Los números primero. En una entrevista con Mariana Brey en Telefe, Javier Milei salió al cruce de quienes atribuyen a Washington el mérito de haber sostenido el programa económico argentino. «De los setenta mil millones de dólares, Estados Unidos aportó dos mil quinientos. Estamos hablando de un número que es menos del cinco por ciento», afirmó el mandatario, y calificó de «muy deshonesto intelectualmente» el argumento contrario.
Milei explicó que el tamaño total del ataque especulativo fue equivalente a 70.000 millones de dólares y que el Gobierno respondió con instrumentos propios: «Limpiamos los encajes, subimos los encajes». La aclaración apunta a blindar la narrativa oficial de que el ajuste fiscal y la desregulación —no la asistencia externa— son el motor del programa de estabilización.
Banco Central sin caja política
El presidente también defendió el proyecto de reforma de la Carta Orgánica del Banco Central. El objetivo declarado es impedir que la entidad vuelva a financiar al Tesoro. «La misión fundamental del Banco Central de la República Argentina es preservar el valor de la moneda. Basta, se terminó», sostuvo.

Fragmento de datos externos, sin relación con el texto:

(* ===== verification/PaymentStore.v ===== *)
(** * Payment records ([src/payment/store.rs])

    The payment data, how an update is merged into a record, how a record is
    turned into an update, the TLV layout of a record with its migration from the
    v0.2.1 layout, and the instance of the generic store for payments. *)

From S2P Require Import Prelude Errors KVStore HexUtils DataStore Types.

Inductive PaymentDirection := Inbound | Outbound.

#[global] Instance PaymentDirection_eq_dec : EqDecision PaymentDirection.
Proof. solve_decision. Defined.

Inductive PaymentStatus := Pending | Succeeded | Failed.

#[global] Instance PaymentStatus_eq_dec : EqDecision PaymentStatus.
Proof. solve_decision. Defined.

Inductive ConfirmationStatus :=
| Confirmed (block_hash : BlockHash) (height timestamp : Z)
| Unconfirmed.

#[global] Instance ConfirmationStatus_eq_dec : EqDecision ConfirmationStatus.
Proof. solve_decision. Defined.

Record LSPFeeLimits := {
  max_total_opening_fee_msat : option Z;
  max_proportional_opening_fee_ppm_msat : option Z;
}.

#[global] Instance LSPFeeLimits_eq_dec : EqDecision LSPFeeLimits.
Proof. solve_decision. Defined.

Inductive PaymentKind :=
| Onchain (txid : Txid) (status : ConfirmationStatus)
| Bolt11 (hash : PaymentHash) (preimage : option PaymentPreimage)
    (secret : option PaymentSecret) (description bolt11 : option string)
| Bolt11Jit (hash : PaymentHash) (preimage : option PaymentPreimage)
    (secret : option PaymentSecret) (counterparty_skimmed_fee_msat : option Z)
    (lsp_fee_limits : LSPFeeLimits) (description bolt11 : option string)
| Bolt12Offer (hash : option PaymentHash) (preimage : option PaymentPreimage)
    (secret : option PaymentSecret) (offer_id : OfferId)
    (payer_note : option string) (quantity : option Z)
| Bolt12Refund (hash : option PaymentHash) (preimage : option PaymentPreimage)
    (secret : option PaymentSecret) (payer_note : option string) (quantity : option Z)
| Spontaneous (hash : PaymentHash) (preimage : option PaymentPreimage).

#[global] Instance PaymentKind_eq_dec : EqDecision PaymentKind.
Proof. solve_decision. Defined.

Record PaymentDetails := mkPaymentDetails {
  id : PaymentId;
  kind : PaymentKind;
  amount_msat : option Z;
  fee_paid_msat : option Z;
  direction : PaymentDirection;
  status : PaymentStatus;
  latest_update_timestamp : Z;
}.

#[global] Instance PaymentDetails_eq_dec : EqDecision PaymentDetails.
Proof. solve_decision. Defined.

(** [PaymentDetails::new]; [now] is the system clock in seconds. *)
Definition new_payment (now : Z) (id : PaymentId) (kind : PaymentKind)
    (amount_msat fee_paid_msat : option Z) (direction : PaymentDirection)
    (status : PaymentStatus) : PaymentDetails :=
  {| id := id; kind := kind; amount_msat := amount_msat; fee_paid_msat := fee_paid_msat;
     direction := direction; status := status; latest_update_timestamp := now |}.

Record PaymentDetailsUpdate := mkPaymentDetailsUpdate {
  u_id : PaymentId;
  u_hash : option (option PaymentHash);
  u_preimage : option (option PaymentPreimage);
  u_secret : option (option PaymentSecret);
  u_amount_msat : option (option Z);
  u_fee_paid_msat : option (option Z);
  u_counterparty_skimmed_fee_msat : option (option Z);
  u_direction : option PaymentDirection;
  u_status : option PaymentStatus;
  u_confirmation_status : option ConfirmationStatus;
}.

(** [PaymentDetailsUpdate::new] *)
Definition empty_update (id : PaymentId) : PaymentDetailsUpdate :=
  mkPaymentDetailsUpdate id None None None None None None None None None.

(** [impl From<&PaymentDetails> for PaymentDetailsUpdate] *)
Definition payment_to_update (value : PaymentDetails) : PaymentDetailsUpdate :=
  let '(hash, preimage, secret) :=
    match kind value with
    | Bolt11 hash preimage secret _ _ => (Some hash, preimage, secret)
    | Bolt11Jit hash preimage secret _ _ _ _ => (Some hash, preimage, secret)
    | Bolt12Offer hash preimage secret _ _ _ => (hash, preimage, secret)
    | Bolt12Refund hash preimage secret _ _ => (hash, preimage, secret)
    | Spontaneous hash preimage => (Some hash, preimage, None)
    | _ => (None, None, None)
    end in
  let confirmation_status :=
    match kind value with Onchain _ status => Some status | _ => None end in
  let counterparty_skimmed_fee_msat :=
    match kind value with Bolt11Jit _ _ _ fee _ _ _ => Some fee | _ => None end in
  {| u_id := id value;
     u_hash := Some hash;
     u_preimage := Some preimage;
     u_secret := Some secret;
     u_amount_msat := Some (amount_msat value);
     u_fee_paid_msat := Some (fee_paid_msat value);
     u_counterparty_skimmed_fee_msat := counterparty_skimmed_fee_msat;
     u_direction := Some (direction value);
     u_status := Some (status value);
     u_confirmation_status := confirmation_status |}.

(** ** [PaymentDetails::update]

    The macro [update_if_necessary!]: the assignment, and the [updated] flag. *)
Definition update_if_necessary {A} `{EqDecision A} (val new : A) (updated : bool) :
    A * bool :=
  if decide (val ≠ new) then (new, true) else (val, updated).

(** The three [match self.kind] blocks, and the two of the skimmed fee and the
    confirmation status. *)
Definition update_hash (hash_opt : option PaymentHash) (k : PaymentKind) (updated : bool) :
    PaymentKind * bool :=
  match k with
  | Bolt12Offer hash preimage secret offer_id note quantity =>
      let '(hash, updated) := update_if_necessary hash hash_opt updated in
      (Bolt12Offer hash preimage secret offer_id note quantity, updated)
  | Bolt12Refund hash preimage secret note quantity =>
      let '(hash, updated) := update_if_necessary hash hash_opt updated in
      (Bolt12Refund hash preimage secret note quantity, updated)
  | _ => (k, updated)
  end.

Definition update_preimage (preimage_opt : option PaymentPreimage) (k : PaymentKind)
    (updated : bool) : PaymentKind * bool :=
  match k with
  | Bolt11 hash preimage secret description bolt11 =>
      let '(preimage, updated) := update_if_necessary preimage preimage_opt updated in
      (Bolt11 hash preimage secret description bolt11, updated)
  | Bolt11Jit hash preimage secret fee limits description bolt11 =>
      let '(preimage, updated) := update_if_necessary preimage preimage_opt updated in
      (Bolt11Jit hash preimage secret fee limits description bolt11, updated)
  | Bolt12Offer hash preimage secret offer_id note quantity =>
      let '(preimage, updated) := update_if_necessary preimage preimage_opt updated in
      (Bolt12Offer hash preimage secret offer_id note quantity, updated)
  | Bolt12Refund hash preimage secret note quantity =>
      let '(preimage, updated) := update_if_necessary preimage preimage_opt updated in
      (Bolt12Refund hash preimage secret note quantity, updated)
  | Spontaneous hash preimage =>
      let '(preimage, updated) := update_if_necessary preimage preimage_opt updated in
      (Spontaneous hash preimage, updated)
  | _ => (k, updated)
  end.

Definition update_secret (secret_opt : option PaymentSecret) (k : PaymentKind)
    (updated : bool) : PaymentKind * bool :=
  match k with
  | Bolt11 hash preimage secret description bolt11 =>
      let '(secret, updated) := update_if_necessary secret secret_opt updated in
      (Bolt11 hash preimage secret description bolt11, updated)
  | Bolt11Jit hash preimage secret fee limits description bolt11 =>
      let '(secret, updated) := update_if_necessary secret secret_opt updated in
      (Bolt11Jit hash preimage secret fee limits description bolt11, updated)
  | Bolt12Offer hash preimage secret offer_id note quantity =>
      let '(secret, updated) := update_if_necessary secret secret_opt updated in
      (Bolt12Offer hash preimage secret offer_id note quantity, updated)
  | Bolt12Refund hash preimage secret note quantity =>
      let '(secret, updated) := update_if_necessary secret secret_opt updated in
      (Bolt12Refund hash preimage secret note quantity, updated)
  | _ => (k, updated)
  end.

Definition update_skimmed_fee (skimmed_fee_msat : option Z) (k : PaymentKind)
    (updated : bool) : PaymentKind * bool :=
  match k with
  | Bolt11Jit hash preimage secret fee limits description bolt11 =>
      let '(fee, updated) := update_if_necessary fee skimmed_fee_msat updated in
      (Bolt11Jit hash preimage secret fee limits description bolt11, updated)
  | _ => (k, updated)
  end.

Definition update_confirmation_status (confirmation_status : ConfirmationStatus)
    (k : PaymentKind) (updated : bool) : PaymentKind * bool :=
  match k with
  | Onchain txid status =>
      let '(status, updated) := update_if_necessary status confirmation_status updated in
      (Onchain txid status, updated)
  | _ => (k, updated)
  end.

(** [if let Some(x) = opt { body }] on a value and the flag. *)
Definition if_some {A B} (opt : option A) (body : A → B → bool → B * bool)
    (val : B) (updated : bool) : B * bool :=
  match opt with Some x => body x val updated | None => (val, updated) end.

(** Direction never goes from [Outbound] to [Inbound]. *)
Definition update_direction (new cur : PaymentDirection) (updated : bool) :
    PaymentDirection * bool :=
  let downgrade := bool_decide (cur = Outbound) && bool_decide (new = Inbound) in
  if downgrade then (cur, updated) else update_if_necessary cur new updated.

Definition assign {A} `{EqDecision A} (new cur : A) (updated : bool) : A * bool :=
  update_if_necessary cur new updated.

Definition payment_update (now : Z) (self : PaymentDetails) (update : PaymentDetailsUpdate) :
    PaymentDetails * bool :=
  let updated := false in
  let k := kind self in
  let '(k, updated) := if_some (u_hash update) update_hash k updated in
  let '(k, updated) := if_some (u_preimage update) update_preimage k updated in
  let '(k, updated) := if_some (u_secret update) update_secret k updated in
  let '(amount, updated) := if_some (u_amount_msat update) assign (amount_msat self) updated in
  let '(fee, updated) := if_some (u_fee_paid_msat update) assign (fee_paid_msat self) updated in
  let '(k, updated) :=
    if_some (u_counterparty_skimmed_fee_msat update) update_skimmed_fee k updated in
  let '(st, updated) := if_some (u_status update) assign (status self) updated in
  let '(k, updated) :=
    if_some (u_confirmation_status update) update_confirmation_status k updated in
  let '(dir, updated) := if_some (u_direction update) update_direction (direction self) updated in
  ({| id := id self; kind := k; amount_msat := amount; fee_paid_msat := fee;
      direction := dir; status := st;
      latest_update_timestamp :=
        if updated then now else latest_update_timestamp self |}, updated).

Según Milei, la iniciativa prohíbe el financiamiento del déficit fiscal, dificulta la remoción del presidente del BCRA al exigir mayorías especiales en el Congreso e impide distribuir «utilidades ficticias» derivadas de cambios en la valuación de las reservas. «Se terminó la estafa», afirmó. Capital busca reglas claras, y una carta orgánica que blinde la independencia del emisor es exactamente eso.
Malvinas y diplomacia
Sobre la soberanía de las Islas Malvinas, Milei diferenció el plano deportivo del político. «Lo que usted no puede permitir es que eso le pase a un político. Usted no puede hacer declaraciones que son equivalentes a hacer una declaración de guerra», señaló al referirse al partido Argentina-Inglaterra en el Mundial. El presidente aseguró que su administración logró «que la ONU obligue a Inglaterra a sentarse con nosotros a hablar» y afirmó que Estados Unidos, China y sectores de la sociedad británica respaldan la posición argentina.
Adorni y la Justicia
Consultado por la situación de Manuel Adorni, Milei ratificó su respaldo al ex vocero presidencial. «Para mí, Adorni es honesto», dijo, y añadió que la polémica se generó porque el funcionario «tocó el ego de los periodistas». Invocó la presunción de inocencia y sostuvo que su administración «es el único gobierno que no interfiere con la Justicia».
Lectura editorial
La entrevista deja un mensaje de fondo que el mercado ya conoce bien: el Gobierno de Milei apuesta a que los resultados hablen solos, sin muletas externas. La reforma del Banco Central, si avanza en el Congreso, sería el candado institucional que el programa de libre empresa necesita para ser creíble más allá de un mandato. Blindar al emisor del apetito fiscal de futuros gobiernos no es un detalle técnico; es la diferencia entre un ajuste coyuntural y un cambio de régimen.
El riesgo es político: mayorías especiales en un Congreso fragmentado son difíciles de conseguir. Pero la señal de que el Ejecutivo busca atar las manos del Estado —y no solo las propias— es, en sí misma, información para el inversor.